An Initial Coin Offering, also commonly referred to as an ICO, is a fundraising mechanism in which new projects sell their underlying crypto tokens in exchange for bitcoin and ether. It’s somewhat similar to an Initial Public Offering (IPO) in which investors purchase shares of a company.
ICOs are a relatively new phenomenon but have quickly become a dominant topic of discussion within the blockchain community. Many view ICO projects as unregulated securities that allow founders to raise an unjustified amount of capital, while others argue it is an innovation in the traditional venture-funding model. The U.S. Securities and Exchange Commission (SEC) has recently reached a decision regarding the status of tokens issued in the infamous DAO ICO which has forced many projects and investors to re-examine the funding models of many ICOs. The most important criteria to consider is whether or not the token passes the Howey test. If it does, it must be treated as a security and is subject to certain restrictions imposed by the SEC.
ICOs are easy to structure because of technologies like the ERC20 Token Standard, which abstracts a lot of the development process necessary to create a new cryptographic asset. Most ICOs work by having investors send funds (usually bitcoin or ether) to a smart contract that stores the funds and distributes an equivalent value in the new token at a later point in time.
There are few, if any, restrictions on who can participate in an ICO, assuming that the token is not, in fact, a security. And since you’re taking money from a global pool of investors, the sums raised in ICOs can be astronomical. A fundamental issue with ICOs is the fact that most of them raise money pre-product. This makes the investment extremely speculative and risky. The counter-argument is that this fundraising style is particularly useful (even necessary) in order to incentivize protocol development.
Before we get into a discussion over the merits of ICOs, it is important to have some historical context for how the trend started.
History of ICOs
Several projects used a crowdsale model to try and fund their development work in 2013. Ripple pre-mined 1 billion XRP tokens and sold them to willing investors in exchange for fiat currencies or bitcoin. Ethereum raised a little over $18 million in early 2014 — the largest ICO ever completed at that time.
The DAO was the first attempt at fundraising for a new token on Ethereum. It promised to create a decentralized organization that would fund other blockchain projects, but it was unique in that governance decisions would be made by the token holders themselves. While the DAO was successful in terms of raising money — over $150 million — an unknown attacker was able to drain millions from the organization because of technical vulnerabilities. The Ethereum Foundation decided the best course of action was to move forward with a hard fork, allowing them to claw back the stolen funds.
Although the first attempt to fund a token safely on the Ethereum platform failed, blockchain developers realized that using Ethereum to launch a token was still much easier than pursuing seed rounds through the usual venture capital model. Specifically, the ERC20 standard makes it easy for developers to create their own cryptographic tokens on the Ethereum blockchain.
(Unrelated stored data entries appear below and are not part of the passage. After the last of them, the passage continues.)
(* ===== verification/ChannelStorageRefine.v ===== *)
(** * The storage of the rafts of the channels refines the channels

    Every operation of [ChannelStorage] leaves a database that has the channels of the
    abstract one ([ChanRep]) and answers as they do; it reports an error only for arguments
    that are refused, or when a store fails. *)

From Stdlib Require Import Strings.Byte Strings.Ascii Sorting.Sorted.
From S2P Require Import Prelude ZTables RaftTypes WkProto KeyBytes WkTables WkKey WkKeyLaws WkKv.
From S2P Require Import WkPermission WkMembers WkMembersLaws WkMembersRefine WkModel StoreCmdLaws WkMessages WkMessageDB.
From S2P Require Import WkMessagesLaws WkMessagesRep WkMessagesRefine WkLeaderTerm ChannelKeys ChannelApplied WkApplied ChannelStorage ChannelStorageRep.
From S2P Require SlotStorage.

#[local] Arguments be_bytes : simpl never.
#[local] Arguments term_key : simpl never.

Section Refine.
Context {W : WkProto} {F : Frames} {R : RecvPackets} {RL : RecvPacketsLaws R} {V : MsgViews F R} {M : RowPackets F R} {ML : RowPacketsLaws V M}.
Context {DB : Type} {P : Pebble DB} {PL : PebbleLaws DB} {C : Type} {L : LRU PermissionCacheItem C}.
Context {SC : Type} {LS : LRU bytes SC} {LSL : LRULaws bytes SC} {UC : Type} {LU : LRU Z UC} {MC : MsgChannels} {CN : ChanNames MC}.
Abbreviation database := (messageDB (DB := DB) (C := C) (SC := SC) (UC := UC)).
Abbreviation chans := (string * Z -> chan R).
Implicit Types (d : database) (A : chans).

(** ** Operations *)

(** An operation that changes nothing; [None]: it is refused. *)
Definition cgives {X} A d (op : Db X) (Q : option X -> Prop) : Prop :=
  wp op (fun d' r => ChanRep A d' /\ match r with inl _ => store_fails DB \/ Q None | inr x => Q (Some x) end) d.
(** An operation that changes one channel. *)
Definition cwrites {X} A d (op : Db X) (c : string) (t : Z) (x : chan R) : Prop :=
  wp op (fun d' r => match r with inl _ => ChanRep A d' /\ store_fails DB | inr _ => ChanRep (set_cs A c t x) d' end) d.

Lemma same_chan A d d' : ChanRep A d -> Rep (AS := own d) (logs_of A) d' -> ChanRep A d'.
Proof. intros HC HR. eapply chan_msgs; [exact HC|exact HR|done|done|apply HC]. Qed.
Lemma gives_chan {X} A d (op : Db X) o : ChanRep A d -> gives (AS := own d) (logs_of A) d op o -> cgives A d op (fun x => x = o).
Proof.
  intros HC. apply wp_mono. intros d' r (HR & _ & Hr). split; [by eapply same_chan|]. destruct r as [e|x]; [|done].
  destruct Hr as [?|Hr]; [by left|by right].
Qed.
Lemma reads_chan {X} A d (op : Db X) (a : X -> Prop) : ChanRep A d -> reads (AS := own d) (logs_of A) d op a ->
  cgives A d op (fun x => match x with Some x => a x | None => False end).
Proof. intros HC. apply wp_mono. intros d' r (HR & _ & Hr). split; [by eapply same_chan|]. destruct r; [by left|done]. Qed.
Lemma writes_chan {X} A d (op : Db X) c t a : ChanRep A d -> (forall i m, cl_msgs a !! i = Some m -> row_ok c t m) ->
  writes (AS := own d) (logs_of A) d op c t a -> cwrites A d op c t {| (A (c, t)) with cs_log := a |}.
Proof.
  intros HC Hu. apply wp_mono. intros d' r Hr. destruct r as [e|x].
  - destruct Hr as [HR HF]. split; [by eapply same_chan|done].
  - eapply chan_msgs; [exact HC| | | |].
    + eapply Msgs_ext; [|exact Hr]. intros k. apply set_cs_logs.
    + intros k. unfold set_cs. by case_decide as E; [rewrite E|].
    + intros k. unfold set_cs. by case_decide as E; [rewrite E|].
    + intros c' t' i m Hc'. unfold set_cs. case_decide as E; [injection E as -> ->; apply Hu|]. by apply (crp_rows _ _ HC).
Qed.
Some argue that crowdfunding projects might be Ethereum’s “killer application” given the sheer size and frequency of ICOs. Never before have pre-product startups been able to raise this much money and in this little time. Aragon raised around $25 million in just 15 minutes, Basic Attention Token raised $35 million in only 30 seconds, and Status.im raised $270 million in a few hours. With few regulations and such ease of use, this ICO climate has come under scrutiny from many in the community as well as various regulatory bodies around the world.
Are ICOs Legal?
The short answer is maybe. Legally, ICOs have existed in an extremely gray area because arguments can be made both for and against the fact that they’re just new, unregulated financial assets. The SEC’s recent decision, however, has since managed to clear up some of that gray area. In some cases, the token is simply a utility token, meaning it gives the owner access to a specific protocol or network; thus it may not be classified as a financial security. On the other hand, if the token is an equity token, meaning that it’s only purpose is to appreciate in value, then it looks a lot more like a security.
While many individuals purchase tokens to access the underlying platform at some future point in time, it’s difficult to refute the idea that most token purchases are for speculative investment purposes. This is easy to ascertain given the valuation figures for many projects that have yet to release a commercial product.
The SEC decision may have provided some clarity to the status of utility vs security tokens; however, there is still plenty of room for testing the boundaries of legalities. For now, and until further regulatory limits are imposed, entrepreneurs will continue to take advantage of this new phenomenon.